EXERCISE PROMPT: This exercise calls for every line of the listing below that contains the word "holds".

_ _ _ _ _ _ _

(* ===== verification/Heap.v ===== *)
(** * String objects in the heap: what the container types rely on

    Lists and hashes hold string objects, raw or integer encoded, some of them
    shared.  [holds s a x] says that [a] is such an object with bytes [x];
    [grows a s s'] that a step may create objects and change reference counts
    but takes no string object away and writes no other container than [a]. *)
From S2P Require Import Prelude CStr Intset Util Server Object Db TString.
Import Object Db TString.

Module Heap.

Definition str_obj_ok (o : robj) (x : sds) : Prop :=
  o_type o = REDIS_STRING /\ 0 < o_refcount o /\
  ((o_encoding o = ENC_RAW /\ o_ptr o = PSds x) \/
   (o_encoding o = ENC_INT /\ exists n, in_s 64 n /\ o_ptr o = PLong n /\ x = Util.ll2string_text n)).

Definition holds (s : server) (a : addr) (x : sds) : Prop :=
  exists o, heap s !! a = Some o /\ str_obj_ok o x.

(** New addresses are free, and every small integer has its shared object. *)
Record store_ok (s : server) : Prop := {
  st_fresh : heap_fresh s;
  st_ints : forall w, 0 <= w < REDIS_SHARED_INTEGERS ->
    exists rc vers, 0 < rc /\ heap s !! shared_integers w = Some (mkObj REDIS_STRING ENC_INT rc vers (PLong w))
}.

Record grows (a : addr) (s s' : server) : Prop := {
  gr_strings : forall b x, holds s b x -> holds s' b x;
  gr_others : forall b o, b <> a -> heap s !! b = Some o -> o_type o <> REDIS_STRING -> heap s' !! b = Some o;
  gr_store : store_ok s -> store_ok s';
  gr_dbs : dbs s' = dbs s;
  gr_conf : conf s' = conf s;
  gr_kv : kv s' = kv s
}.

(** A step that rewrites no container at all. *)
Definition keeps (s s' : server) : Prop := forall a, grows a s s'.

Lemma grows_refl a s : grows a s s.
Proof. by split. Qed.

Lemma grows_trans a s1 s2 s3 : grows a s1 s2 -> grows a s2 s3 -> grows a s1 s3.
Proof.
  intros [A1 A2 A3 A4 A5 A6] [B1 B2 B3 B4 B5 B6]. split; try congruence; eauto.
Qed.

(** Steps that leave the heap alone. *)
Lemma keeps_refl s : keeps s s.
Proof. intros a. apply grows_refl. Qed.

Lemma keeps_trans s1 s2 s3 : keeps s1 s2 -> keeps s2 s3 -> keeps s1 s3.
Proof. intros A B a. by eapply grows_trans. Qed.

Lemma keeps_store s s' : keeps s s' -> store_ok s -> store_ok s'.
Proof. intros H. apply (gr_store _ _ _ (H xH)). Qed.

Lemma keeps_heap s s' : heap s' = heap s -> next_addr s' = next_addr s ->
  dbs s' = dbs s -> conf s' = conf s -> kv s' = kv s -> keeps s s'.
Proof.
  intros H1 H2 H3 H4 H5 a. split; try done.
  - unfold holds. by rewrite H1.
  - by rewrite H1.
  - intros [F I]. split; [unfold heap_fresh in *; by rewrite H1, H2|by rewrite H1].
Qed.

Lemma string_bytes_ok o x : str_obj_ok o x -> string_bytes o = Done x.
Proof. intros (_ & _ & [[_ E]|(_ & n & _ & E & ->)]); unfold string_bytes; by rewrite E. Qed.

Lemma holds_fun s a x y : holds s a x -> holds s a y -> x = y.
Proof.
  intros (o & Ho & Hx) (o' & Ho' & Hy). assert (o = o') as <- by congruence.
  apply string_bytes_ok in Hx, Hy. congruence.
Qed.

_ _ _ _ _ _ _

EXERCISE SOLUTION:
    shared.  [holds s a x] says that [a] is such an object with bytes [x];
Definition holds (s : server) (a : addr) (x : sds) : Prop :=
  gr_strings : forall b x, holds s b x -> holds s' b x;
  - unfold holds. by rewrite H1.
Lemma holds_fun s a x y : holds s a x -> holds s a y -> x = y.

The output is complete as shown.